Profiles – Challenges – Benefits

Brno, 13–14 June 2019

Preamble

The landscape of academic publishing is rapidly changing. Conventional funding and revenue models are declining, making scholarly publishing challenging especially for those publishers that serve small language areas or highly specialised target groups.

At the same time, new university presses have been founded all over Europe and beyond in the last few years, and existing ones are continually transforming towards digital dissemination. These changes respond to general trends in technology, dynamics in research policy, as well as funding programs and other initiatives, like Plan S, pushing towards open access. The prerequisites of the authors (mainly scholars and researchers) and their institutions are constantly changing in the digital era.

What is more, institutional Open Access publishing is evolving, proposing new infrastructures for – and also within – the academia. Because of these developments there is a growing interest to join forces within advocacy organisations such as AEUP. More and more publishing institutions are appreciating the value of joining forces  within such organisations as a way of developing additional momentum.

In view of the aforementioned, the participants in the 2nd AEUP conference hereby state:

  1. The conference participants agree that university and institutional presses nowadays are facing challenges in times of disruption and fundamental changes in publishing. They notice the constant need to adapt to the new requirements of the academic environment, their respective institutions and society as a whole. University/institutional presses need to drive the changes.
  2. The participants acknowledge that university presses/institutional publishers serve academics and science as well as the public. They are embedded in their institution and scholarly communities as well as acting as non-commercial players. Hence, they are free of maximal profit considerations and liberated from any selection process based on this. Thus they will make their opinions heard and set the standards.
  3. The participants emphasize the importance of bibliodiversity (in content, authorship and in business models) and acknowledge that maintaining bibliodiversity is an integral part of quality in publishing.
  4. Many university/institutional presses are small, nonetheless, they are doing important and professional work. They have employees with a wide range of competencies, multitasking not only with many different professional skills, such as i.e. editing, proofreading, marketing, graphic design, IT skills, project management, public relations etc. Furthermore, they are close to their researchers and well embedded in the discourses of diverse communities.
  5. The participants agree that researchers need to share their research in the way that is most effective and strategic for them, to disseminate their research and reach their audience. To publish with a small and locally focused university press may be the best option for some researchers.
  6. Small university/institutional presses should network and build “horizontal alliances” and participate in bigger infrastructures to produce and disseminate the research more effectively. Being small can be considered an advantage in serving specific academic communities. It is essential to find the right allies, which could influence the publishing landscape for the benefit of the researchers of smaller institutions, languages and research fields.
  7. Professional editors are highly needed. Many of the publishers (including library publishers) acquire and update their editorial skills by learning on the job. There is a profound interest in developing further formal editing courses. At some European universities courses are available at an MA degree and courses have been developed by other educational institutions or organisations. The digital landscape of open access publishing also requires continuing additional skills for editorial workflows.
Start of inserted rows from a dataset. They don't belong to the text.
Lemma transfer_file_stays_in_destination_witness :
  cwd (final (Transfer.transfer_file Sample.world_pget Sample.cfg Sample.types
                "movie.mkv" "hash123" "MOV" Sample.online)) = "/d/movies".
Proof.
  exact (proj1 (transfer_file_stays_in_destination Sample.world_pget Sample.cfg
                  Sample.types "movie.mkv" "hash123" "MOV" "/d/movies"
                  Sample.online eq_refl eq_refl eq_refl)).
Defined.

(** ** The request dispatcher *)

#[local] Arguments MQTT.acknowledge : simpl never.
#[local] Arguments MQTT.publish_label_event : simpl never.

Lemma three_fields (l : list string) :
  (length l <? 3)%nat = false ->
  exists f h t rest, l = f :: h :: t :: rest.
Proof.
  destruct l as [|f [|h [|t rest]]]; cbn; try discriminate; eauto.
Qed.

Section Dispatch.

Context (w : world) (cfg : Config.settings) (m : gmap string string).

(** A payload that is not UTF-8 makes [on_message] raise at once. *)
Lemma on_message_undecodable (payload : list Byte.byte) (s : state) :
  utf8_valid (map Byte.to_N payload) = false ->
  MQTT.on_message w cfg m payload s = (Raise UnicodeDecodeError, s, []).
Proof.
  intros Hv. unfold MQTT.on_message, MQTT.bytes_decode, bind.
  rewrite Hv. reflexivity.
Qed.

(** A payload of fewer than three fields is logged and dropped. *)
Lemma on_message_malformed (payload : list Byte.byte) (s : state) :
  utf8_valid (map Byte.to_N payload) = true ->
  (length (split TAB (string_of_list_byte payload)) <? 3)%nat = true ->
  MQTT.on_message w cfg m payload s =
  (Ret PyNone, s,
   [ Log "MQTT" INFO "Event received: %s";
     Log "MQTT" DEBUG "Message topic: %s, QoS: %d, retain: %s";
     Log "MQTT" ERROR "Malformed event: %s";
     Log "MQTT" DEBUG "Expected at least 3 fields, got %d: %s" ]).
Proof.
  intros Hv Hlen. unfold MQTT.on_message, MQTT.bytes_decode.
  rewrite Hv. unfold bind at 1. unfold ret at 1. cbv beta iota.
  unfold bind at 1. unfold MQTT.log at 1, emit at 1. cbv beta iota.
  unfold bind at 1. unfold MQTT.log at 1, emit at 1. cbv beta iota zeta.
  rewrite Hlen. reflexivity.
Qed.

(** A payload of three fields or more is handed to [transfer_file], and
    what follows is [acknowledge]. *)
Lemma on_message_dispatch (payload : list Byte.byte) (s : state)
    (f h t : string) (rest : list string) :
  utf8_valid (map Byte.to_N payload) = true ->
  split TAB (string_of_list_byte payload) = f :: h :: t :: rest ->
  MQTT.on_message w cfg m payload s =
  prepend (dispatch_log rest)
    (bind (Transfer.transfer_file w cfg m f h t) (MQTT.acknowledge w cfg h) s).
Proof.
  intros Hv Hsplit. unfold MQTT.on_message, MQTT.bytes_decode.
  rewrite Hv.
  unfold prepend, dispatch_log, outcome, final, events, bind, ret, emit, when,
    MQTT.log.
  cbv beta iota zeta. rewrite Hsplit.
  destruct rest; cbn;
    destruct (Transfer.transfer_file w cfg m f h t s) as [[[b|e] s1] t1]; cbn;
    try reflexivity;
    destruct (MQTT.acknowledge w cfg h b s1) as [[r2 s2] t2]; reflexivity.
Qed.

End Dispatch.

Lemma bind_mqtt_log {B} (lv : level) (fmt : string) (f : unit -> M B) (s : state) :
  bind (MQTT.log lv fmt) f s = prepend [Log "MQTT" lv fmt] (f tt s).
Proof. rewrite bind_eq. reflexivity. Qed.

Section HandlerFacts.

Context (w : world) (cfg : Config.settings) (m : gmap string string).

(** [publish_label_event] changes nothing and, besides log records, sends
    at most the label of the outcome. *)
Lemma publish_label_event_respects (I : state -> Prop) (E : event -> Prop)
    (hash_ : string) (success : bool) :
  (forall e, handler_event e = true -> E e) ->
  E (Publish MQTT.LABEL_CHANNEL
       (hash_ +:+ String TAB EmptyString +:+ (if success then MQTT.ACK else MQTT.NACK)) 2) ->
  respects I E (MQTT.publish_label_event w hash_ success).
Proof.
  intros HE Hpub.
  unfold MQTT.publish_label_event, MQTT.publish, MQTT.log.
  respects_split;
    solve [ apply respects_emit, HE; reflexivity
          | apply respects_emit; exact Hpub ].
Qed.

(** [acknowledge] publishes only when [labelling] reads true, and never for
    the hash ["NotUsed"]. *)
Lemma acknowledge_respects (I : state -> Prop) (E : event -> Prop)
    (hash_ : string) (success : bool) :
  (forall e, handler_event e = true -> E e) ->
  (coutcome (Config.labelling cfg) = Ret true -> hash_ <> "NotUsed" ->
   E (Publish MQTT.LABEL_CHANNEL
        (hash_ +:+ String TAB EmptyString +:+ (if success then MQTT.ACK else MQTT.NACK)) 2)) ->
  respects I E (MQTT.acknowledge w cfg hash_ success).
Proof.
  intros HE Hpub.
  assert (HC : forall e, config_event e = true -> E e)
    by (intros e He; apply HE, config_is_handler_event, He).
  unfold MQTT.acknowledge.
  apply respects_bind; [apply respects_emit, HE; reflexivity|intros _].
  intros s Hs.
  destruct (coutcome (Config.labelling cfg)) as [b|e] eqn:Hl.
  2:{ rewrite (bind_lift_raise _ e _ _ Hl). split; [exact Hs|].
      unfold events; cbn [snd].
      eapply List.Forall_impl; [exact HC|apply quiet_labelling]. }
  rewrite (bind_lift_ret _ b _ _ Hl).
  rewrite final_prepend, events_prepend.
  assert (H : respects I E
            (bind (if b && negb (String.eqb hash_ "NotUsed")
                   then bind (MQTT.log DEBUG "Labelling enabled and hash is not 'NotUsed', publishing label event")
                          (fun _ => bind (MQTT.publish_label_event w hash_ success)
                                      (fun _ => ret tt))
                   else bind (lift (Config.labelling cfg))
                          (fun _ => MQTT.log DEBUG "Skipping label event - labelling: %s, hash: %s"))
                  (fun _ => ret PyNone))).
  { apply respects_bind; [|intros _; apply respects_ret].
    destruct b; cbn [andb];
      [destruct (String.eqb_spec hash_ "NotUsed") as [Heq|Hne]; cbn [negb]|].
    - unfold MQTT.log. respects_split;
        solve [exact HC | apply respects_emit, HE; reflexivity].
    - apply respects_bind; [apply respects_emit, HE; reflexivity|intros _].
      apply respects_bind; [|intros _; apply respects_ret].
      apply publish_label_event_respects; auto.
    - unfold MQTT.log. respects_split;
        solve [exact HC | apply respects_emit, HE; reflexivity]. }
  destruct (H s Hs) as [H1 H2]. split; [exact H1|].
  apply Forall_app. split; [|exact H2].
  eapply List.Forall_impl; [exact HC|apply quiet_labelling].
Qed.

(** [on_message] touches only the working directory and the count of child
    processes. *)
Lemma on_message_respects (I : state -> Prop) (E : event -> Prop)
    (payload : list Byte.byte) :
  (forall d s, I s -> I (set_cwd d s)) ->
  (forall s, I s -> I (incr_spawned s)) ->
  (forall e, transfer_event e = true -> E e) ->
  (forall e, handler_event e = true -> E e) ->
  (forall e, is_publish e = true -> E e) ->
  respects I E (MQTT.on_message w cfg m payload).
Proof.
  intros Hcwd Hspawn HT HH HP.
  unfold MQTT.on_message, MQTT.bytes_decode.
  respects_split;
    try solve [ apply respects_emit, HH; reflexivity ].
  - apply transfer_file_respects; assumption.
  - apply acknowledge_respects; [assumption|].
    intros _ _. apply HP. reflexivity.
Qed.

(** The body of the [try] of the connect loop changes nothing, and makes
    no request but the call of [client.connect]. *)
Lemma connect_respects (I : state -> Prop) (E : event -> Prop) (ok : bool) :
  (forall e, handler_event e = true -> E e) ->
  respects I E (MQTT.connect cfg ok).
Proof.
  intros HE.
  assert (HC : forall e, config_event e = true -> E e)
    by (intros e He; apply HE, config_is_handler_event, He).
  unfold MQTT.connect, MQTT.log.
  respects_split;
    solve [ exact HC | apply respects_emit, HE; reflexivity ].
Qed.

Lemma connect_final (ok : bool) (s : state) :
  final (MQTT.connect cfg ok s) = s.
Proof.
  exact (proj1 (connect_respects (fun s' => s' = s) (fun _ => True) ok
                  (fun _ _ => Logic.I) s eq_refl)).
Qed.

(** With the host and the port read, [client.connect] is called with them,
    once, and the body ends as this call ends. *)
Lemma connect_called (ok : bool) (s : state) (host : string) (port : Z) :
  coutcome (Config.bus_host cfg) = Ret host ->
  coutcome (Config.bus_port cfg) = Ret port ->
  outcome (MQTT.connect cfg ok s) = (if ok then Ret tt else Raise OSError) /\
  requests (events (MQTT.connect cfg ok s)) = [Connect host port 60].
Proof.
  intros Hh Hp. unfold MQTT.connect.
  rewrite (bind_lift_ret _ host _ _ Hh), (bind_lift_ret _ port _ _ Hp),
    bind_mqtt_log, (bind_lift_ret _ host _ _ Hh), (bind_lift_ret _ port _ _ Hp).
  rewrite !outcome_prepend, !events_prepend, !requests_app,
    !quiet_requests by auto with quiet.
  destruct ok; split; reflexivity.
Qed.

(** With the host or the port not read, the body raises what the read
    raises and [client.connect] is not called. *)
Lemma connect_uncalled (ok : bool) (s : state) :
  (forall host port, coutcome (Config.bus_host cfg) = Ret host ->
                     coutcome (Config.bus_port cfg) = Ret port -> False) ->
  (exists e, outcome (MQTT.connect cfg ok s) = Raise e) /\
  requests (events (MQTT.connect cfg ok s)) = [].
Proof.
  intros Hno. unfold MQTT.connect.
  destruct (coutcome (Config.bus_host cfg)) as [host|e] eqn:Hh.
  2:{ rewrite (bind_lift_raise _ e _ _ Hh).
      unfold outcome, events; cbn [fst snd].
      rewrite quiet_requests by auto with quiet. eauto. }
  destruct (coutcome (Config.bus_port cfg)) as [port|e] eqn:Hp.
  { destruct (Hno host port eq_refl eq_refl). }
  rewrite (bind_lift_ret _ host _ _ Hh), (bind_lift_raise _ e _ _ Hp).
  rewrite outcome_prepend, events_prepend.
  unfold outcome, events; cbn [fst snd].
  rewrite requests_app, !quiet_requests by auto with quiet. eauto.
Qed.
The participants have committed to further cooperate in enhancing the recognition of university/institutional publishing. In order to do so, they have raised to the AEUP board the following propositions:

  1. promote the bibliodiversity by representing the voice of all the different university/institutional member presses and other interested parties;
  2. continue the discussion in relevant channels where there is a need of an European book publishing study programme;
  3. prepare workshops on the topics that arose from the survey on editorial skills;
  4. continue the work on networking opportunities for member presses by encouraging “horizontal alliances”;
  5. publish the outcomes of the conference online to make them available to those who could not attend.